51 Chicago libraries now offer naloxone

Staffers have been trained in administering the nasal spray, and the program is set to expand citywide


The Chicago Department of Public Health stocks Narcan in 51 libraries across the city. The program will expand citywide by the end of the year, CDPH Commissioner Dr. Allison Arwady said.

Photo/Matt Rourke/Associated Press

Jake Sheridan
Chicago Tribune

CHICAGO — Overdose deaths kill more people in Chicago than gun violence and car crashes combined, officials have said. But a simple nasal spray, Narcan, can save lives by stopping overdoses.

How can someone get the potentially lifesaving aid? Walking into a city library, grabbing it and walking out with no questions asked is now an option.

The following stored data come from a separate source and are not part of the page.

(** * Monte-Carlo tree search scene generator ([code/scriptwriter.py])

    A shallow embedding of [MCTSNode], [MCTSGenerator] and of the driver
    [ScriptwriterAgent.gen_new_scene_script], with the properties of the
    search engine stated and proved over it.

    Python objects live in a store: the tree is an arena [list MCTSNode]
    and a node reference is its index; the root of a run sits at index 0.
    The coroutines are run to completion, one after the other, so [await]
    is sequencing.  Effects (the tree, the result cache of the generator,
    the random source, the language model behind the agent, and the log
    of what was called) are threaded through a state-and-exception monad
    whose third outcome, [OutOfFuel], stands for a loop that has not
    finished within the fuel it was given. *)

From Stdlib Require Import ZArith Reals Lra.
From stdpp Require Import base list gmap strings.
(** C8: when the write of a save attempt throws, the step outputs the failed
    write and the logged error and nothing else (no alert), and leaves the
    dirty flag, the store, the text and the auto-save flag as they were; in
    particular a dirty document stays dirty.  Any later save attempt tries
    the write again: the save shortcut, pressed when the store accepts the
    write, stores the text and marks the document clean, and when no other
    timer is pending, the next mutation arms the timer again, which fires
    [AUTO_SAVE_DELAY] later and stores the new text. *)
Theorem C8_store_failure_is_logged_only (w : World) (e : Event) (w' : World) (o : list Output) :
  reachable w ->
  autoSaveEnabled (ui w) = true ->
  content (ui w) <> [] ->
  blobSize (content (ui w)) <= MAX_FILE_SIZE ->
  saveAttempt e w = Some false ->
  step e w = Some (w', o) ->
  o = [Out_setItem_content_throws (content (ui w));
       Out_console_error "Failed to auto-save:"]
  /\ existsb isAlert o = false
  /\ isSaved (ui w') = isSaved (ui w)
  /\ sessionStorage w' = sessionStorage w
  /\ content (ui w') = content (ui w)
  /\ autoSaveEnabled (ui w') = true
  /\ (forall e2 ok2 w2 o2,
        saveAttempt e2 w' = Some ok2 -> step e2 w' = Some (w2, o2) ->
        o2 = if ok2
             then [Out_setItem_content (content (ui w))]
             else [Out_setItem_content_throws (content (ui w));
                   Out_console_error "Failed to auto-save:"])
  /\ (exists w2,
        step (KeyDown Key_mod_s true) w' = Some (w2, [Out_setItem_content (content (ui w))])
        /\ isSaved (ui w2) = true
        /\ item_content (sessionStorage w2) = Some (content (ui w)))
  /\ (calm w' ->
      forall v, v <> content (ui w) -> v <> [] -> blobSize v <= MAX_FILE_SIZE ->
      exists id w2,
        run [Change v; Elapse AUTO_SAVE_DELAY; Fire id true] w'
        = Some (w2, [Out_setItem_content v])
        /\ isSaved (ui w2) = true
        /\ item_content (sessionStorage w2) = Some v).
Proof.
  intros Hr Hen Hc Hsz Hs E. pose proof (reachable_wf _ Hr) as Hwf.
  destruct (step_saveAttempt e false w w' o Hwf Hs E) as (C & O).
  rewrite Hen in O. apply saveOutcome_attempt in O as (S1 & S2 & S3 & S4); try assumption.
  pose proof (step_wf _ _ _ _ Hwf E) as Hwf'.
  assert (K : forall e2 ok2 w2 o2,
             saveAttempt e2 w' = Some ok2 -> step e2 w' = Some (w2, o2) ->
             if ok2 then
               isSaved (ui w2) = true /\ autoSaveEnabled (ui w2) = true
               /\ sessionStorage w2 = setItem_content (content (ui w)) (sessionStorage w')
               /\ o2 = [Out_setItem_content (content (ui w))]
             else
               isSaved (ui w2) = isSaved (ui w') /\ autoSaveEnabled (ui w2) = true
               /\ sessionStorage w2 = sessionStorage w'
               /\ o2 = [Out_setItem_content_throws (content (ui w));
                        Out_console_error "Failed to auto-save:"]).
  { intros e2 ok2 w2 o2 Hs2 E2.
    destruct (step_saveAttempt e2 ok2 w' w2 o2 Hwf' Hs2 E2) as (_ & O2).
    rewrite S2, C in O2. now apply saveOutcome_attempt in O2. }
  subst o. repeat split; try assumption; try reflexivity.
  - intros e2 ok2 w2 o2 Hs2 E2. specialize (K e2 ok2 w2 o2 Hs2 E2).
    destruct ok2; tauto.
  - destruct (step_shortcut_total true w') as (w2 & o2 & E2).
    destruct (K _ true w2 o2 (saveAttempt_shortcut true w') E2) as (K1 & _ & K3 & ->).
    exists w2. repeat split; try assumption. now rewrite K3.
  - intros Hcalm v Hv Hne Hszv.
    assert (Hq : quickEdits (content (ui w')) v []) by (cbn; rewrite C; auto).
    destruct (run_burst [] v w' Hwf' Hcalm Hq) as (w1 & R1 & Hwf1 & _ & _ & _ & _ & _ & T1).
    destruct (T1 Hne) as (id & Tid). cbn [finalContent] in Tid. rewrite S2 in Tid.
    destruct (run_debounced_save w1 v id Hwf1 Tid Hne Hszv) as (w2 & R2 & D2 & _ & St2 & _).
    exists id, w2.
    change [Change v; Elapse AUTO_SAVE_DELAY; Fire id true]
      with (burst v [] ++ [Elapse AUTO_SAVE_DELAY; Fire id true]).
    rewrite run_app, R1, R2. split; [reflexivity|]. split; [exact D2|].
    now rewrite St2.
Qed.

The Chicago Department of Public Health stocks Narcan in 51 libraries across the city. The program will expand citywide by the end of the year, CDPH Commissioner Dr. Allison Arwady said.

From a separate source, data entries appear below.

(** The en-passant square after [push(move)]. *)
Definition ep_after (p : Position) (m : Move) : option Square :=
  if has_piece p PAWN WHITE (from_square m) || has_piece p PAWN BLACK (from_square m) then
    let diff := Z.of_nat (to_square m) - Z.of_nat (from_square m) in
    if (diff =? 16) && (rank_of (from_square m) =? 1) then Some (from_square m + 8)%nat
    else if (diff =? -16) && (rank_of (from_square m) =? 6) then Some (from_square m - 8)%nat
    else None
  else None.

(** The position after [Board.push(move)].  [push] reads castling in both
    spellings ([_to_chess960]); here both are first brought to the king's
    two-square move, the spelling [is_castling] and [move_pieces] know. *)
Definition apply_move (p : Position) (m : Move) : Position :=
  let m := _from_chess960 p m in
  let fullmove := match turn p with
                  | BLACK => S (fullmove_number p)
                  | WHITE => fullmove_number p
                  end in
  if negb (move_bool m) then
    mkPosition (placement p) (opposite (turn p)) (clean_castling_rights p) None
      (S (halfmove_clock p)) fullmove
  else
    mkPosition (move_pieces p m) (opposite (turn p)) (castling_after p m) (ep_after p m)
      (if is_zeroing p m then O else S (halfmove_clock p)) fullmove.

(** ** Legal moves *)

(** The king of the side to move is not attacked once [m] is played. *)
Definition is_safe (p : Position) (m : Move) : bool :=
  let after := mkPosition (move_pieces p m) (turn p) (castling_rights p) None
                 (halfmove_clock p) (fullmove_number p) in
  match king after (turn p) with
  | Some k => negb (is_attacked_by after (opposite (turn p)) k)
  | None => true
  end.

(** [list(board.legal_moves)] *)
Definition legal_moves (p : Position) : list Move :=
  let pseudo := pseudo_legal_moves p in
  let ordered :=
    if is_check p then
      let by_king m := option_eqb Nat.eqb (king p (turn p)) (Some (from_square m)) in
      filter by_king pseudo ++ filter (fun m => negb (by_king m)) pseudo
    else pseudo in
  filter (is_safe p) ordered.

Definition is_checkmate (p : Position) : bool :=
  is_check p && match legal_moves p with [] => true | _ => false end.

Definition is_stalemate (p : Position) : bool :=
  negb (is_check p) && match legal_moves p with [] => true | _ => false end.

(** ** Ends of the game *)

Definition count_pieces (p : Position) (f : Piece -> bool) : nat :=
  List.length (filter (fun s => match piece_at p s with
                                | Some pc => f pc
                                | None => false
                                end) SQUARES).

Definition is_type (pt : PieceType) (pc : Piece) : bool :=
  piece_type_eqb (piece_type pc) pt.
Definition is_color (c : Color) (pc : Piece) : bool := color_eqb (color pc) c.

(** [BB_DARK_SQUARES] contains [s]. *)
Definition is_dark (s : Square) : bool := Z.even (file_of s + rank_of s).

(** [Board.has_insufficient_material(color)] *)
Definition has_insufficient_material (p : Position) (c : Color) : bool :=
  let mine pt := Nat.ltb 0 (count_pieces p (fun pc => is_color c pc && is_type pt pc)) in
  let any pt := Nat.ltb 0 (count_pieces p (is_type pt)) in
  if mine PAWN || mine ROOK || mine QUEEN then false
  else if mine KNIGHT then
    (count_pieces p (is_color c) <=? 2)%nat &&
    Nat.eqb (count_pieces p (fun pc => is_color (opposite c) pc &&
                                       negb (is_type KING pc) &&
                                       negb (is_type QUEEN pc))) 0
  else if mine BISHOP then
    let bishops_on d :=
      List.length (filter (fun s => match piece_at p s with
                                    | Some pc => is_type BISHOP pc && Bool.eqb (is_dark s) d
                                    | None => false
                                    end) SQUARES) in
    let same_color := Nat.eqb (bishops_on true) 0 || Nat.eqb (bishops_on false) 0 in
    same_color && negb (any PAWN) && negb (any KNIGHT)
  else true.

(** [Board.is_insufficient_material()] *)
Definition is_insufficient_material (p : Position) : bool :=
  has_insufficient_material p WHITE && has_insufficient_material p BLACK.

Definition no_legal_moves (p : Position) : bool :=
  match legal_moves p with [] => true | _ :: _ => false end.

(** [Board.is_seventyfive_moves()] *)
Definition is_seventyfive_moves (p : Position) : bool :=
  (150 <=? halfmove_clock p)%nat && negb (no_legal_moves p).

(** [Board.has_legal_en_passant()] *)
Definition has_legal_en_passant (p : Position) : bool :=
  is_some (ep_square p) &&
  existsb (fun m => is_en_passant p m) (legal_moves p).

Definition castling_eqb (a b : Castling) : bool :=
  Bool.eqb (white_kingside a) (white_kingside b) &&
  Bool.eqb (white_queenside a) (white_queenside b) &&
  Bool.eqb (black_kingside a) (black_kingside b) &&
  Bool.eqb (black_queenside a) (black_queenside b).

Fixpoint placement_eqb (a b : list (option Piece)) : bool :=
  match a, b with
  | [], [] => true
  | x :: a', y :: b' => option_eqb piece_eqb x y && placement_eqb a' b'
  | _, _ => false
  end.

(** Equality of [Board._transposition_key()]. *)
Definition same_transposition (a b : Position) : bool :=
  placement_eqb (placement a) (placement b) &&
  color_eqb (turn a) (turn b) &&
  castling_eqb (clean_castling_rights a) (clean_castling_rights b) &&
  option_eqb Nat.eqb
    (if has_legal_en_passant a then ep_square a else None)
    (if has_legal_en_passant b then ep_square b else None).

(** [Board.is_irreversible(move)] on the position the move was played on. *)
Definition is_irreversible (p : Position) (m : Move) : bool :=
  is_zeroing p m ||
  negb (castling_eqb (castling_after p m) (clean_castling_rights p)) ||
  has_legal_en_passant p.

(** The replay loop of [Board.is_repetition(count)]: walks back over the
    moves played until an irreversible one, counting the positions equal to
    the current one. *)
Fixpoint repetition_loop (current : Position) (count : nat)
    (moves : list Move) (states : list Position) : bool :=
  if (count <=? 1)%nat then true
  else if (List.length moves <? count - 1)%nat then false
  else
    match moves, states with
    | m :: moves', prev :: states' =>
        if is_irreversible prev m then false
        else repetition_loop current
               (if same_transposition prev current then count - 1 else count)%nat
               moves' states'
    | _, _ => false
    end.

(** [Board.is_fivefold_repetition()] *)
Definition is_fivefold_repetition (b : Board) : bool :=
  repetition_loop (position b) 5 (move_stack b) (stack b).

(** [Board.is_game_over()], with [claim_draw=False]. *)
Definition is_game_over (b : Board) : bool :=
  let p := position b in
  is_checkmate p || is_insufficient_material p || no_legal_moves p ||
  is_seventyfive_moves p || is_fivefold_repetition b.

(** ** Position notation (FEN) *)

Definition is_space (c : ascii) : bool :=
  let n := nat_of_ascii c in
  Nat.eqb n 32 || ((9 <=? n)%nat && (n <=? 13)%nat).

(** [str.split(sep)] on characters satisfying [sep], keeping empty parts. *)
Fixpoint split_on (sep : ascii -> bool) (cur : list ascii) (l : list ascii)
    : list (list ascii) :=
  match l with
  | [] => [rev cur]
  | c :: l' => if sep c then rev cur :: split_on sep [] l'
               else split_on sep (c :: cur) l'
  end.

(** [str.split()]: on runs of whitespace, without empty parts. *)
Definition split_ws (fen : string) : list (list ascii) :=
  filter (fun part => match part with [] => false | _ => true end)
    (split_on is_space [] (list_ascii_of_string fen)).

Definition digit_value (c : ascii) : option nat :=
  let n := nat_of_ascii c in
  if (48 <=? n)%nat && (n <=? 57)%nat then Some (n - 48)%nat else None.

(** [Piece.from_symbol(c)] *)
Definition piece_from_symbol (c : ascii) : option Piece :=
  match parse_piece_symbol (lower c) with
  | Some pt => Some (mkPiece pt (if Ascii.eqb (lower c) c then BLACK else WHITE))
  | None => None
  end.

(** One row of the board part: its eight squares, or [None] when the row is
    rejected. *)
Fixpoint parse_row (row : list ascii) (previous_was_digit previous_was_piece : bool)
    (acc : list (option Piece)) : option (list (option Piece)) :=
  match row with
  | [] => if Nat.eqb (List.length acc) 8 then Some acc else None
  | c :: row' =>
      match digit_value c with
      | Some n =>
          if (1 <=? n)%nat && (n <=? 8)%nat && negb previous_was_digit
          then parse_row row' true false (acc ++ repeat None n)
          else None
      | None =>
          if Ascii.eqb c "~" then
            if previous_was_piece then parse_row row' false false acc else None
          else
            match piece_from_symbol c with
            | Some pc => parse_row row' false true (acc ++ [Some pc])
            | None => None
            end
      end
  end.

Fixpoint parse_rows (rows : list (list ascii)) : option (list (list (option Piece))) :=
  match rows with
  | [] => Some []
  | row :: rows' =>
      match parse_row row false false [], parse_rows rows' with
      | Some r, Some rs => Some (r :: rs)
      | _, _ => None
      end
  end.

(** The board part: eight rows, rank 8 first. *)
Definition parse_board_part (part : list ascii) : option (list (option Piece)) :=
  let rows := split_on (Ascii.eqb "/") [] part in
  if Nat.eqb (List.length rows) 8 then
    match parse_rows rows with
    | Some rs => Some (List.concat (rev rs))
    | None => None
    end
  else None.

Definition is_white_flag (c : ascii) : bool :=
  existsb (Ascii.eqb c) ["K"; "Q"; "A"; "B"; "C"; "D"; "E"; "F"; "G"; "H"]%char.
Definition is_black_flag (c : ascii) : bool :=
  existsb (Ascii.eqb c) ["k"; "q"; "a"; "b"; "c"; "d"; "e"; "f"; "g"; "h"]%char.

Fixpoint take_while {A} (f : A -> bool) (l : list A) : list A * list A :=
  match l with
  | [] => ([], [])
  | x :: l' => if f x then let (a, b) := take_while f l' in (x :: a, b)
               else ([], l)
  end.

The new effort makes the crucial medication accessible for all Chicagoans, including those who misuse potentially dangerous opioids.

“It’s a miracle, really,” said Legler Regional Library Director Shilo Jefferson as she pulled out a Narcan device, which looks and works like a basic allergy spray.

Jefferson’s library stocks the medication in a small, open box next to first aid supplies. Kits containing two Narcan devices fill the box. People can take them without having to share information.

Narcan distribution is just another way the library supports the West Garfield Park neighborhood, Jefferson said.

“We do way more things than books,” she said. “We are here to help people if they need help and we’re here to help them with no judgment.”

About 60 kits have been taken since the library became one of the first in Chicago to offer Narcan, a brand name for the generic medication naloxone, in January. The public health department refills the supply every week, Jefferson said.

Legler Library staff also gets training on how to use Narcan and keep some handy just in case. That preparation kicked in when a woman became nonresponsive recently before a nearby produce market. She had been sitting in a walker and was slumped over, not breathing.

“Then somebody ran inside to get the Narcan,” Jefferson said.

Jefferson said she administered two doses before paramedics arrived, and the medication resuscitated the woman before they got to the scene.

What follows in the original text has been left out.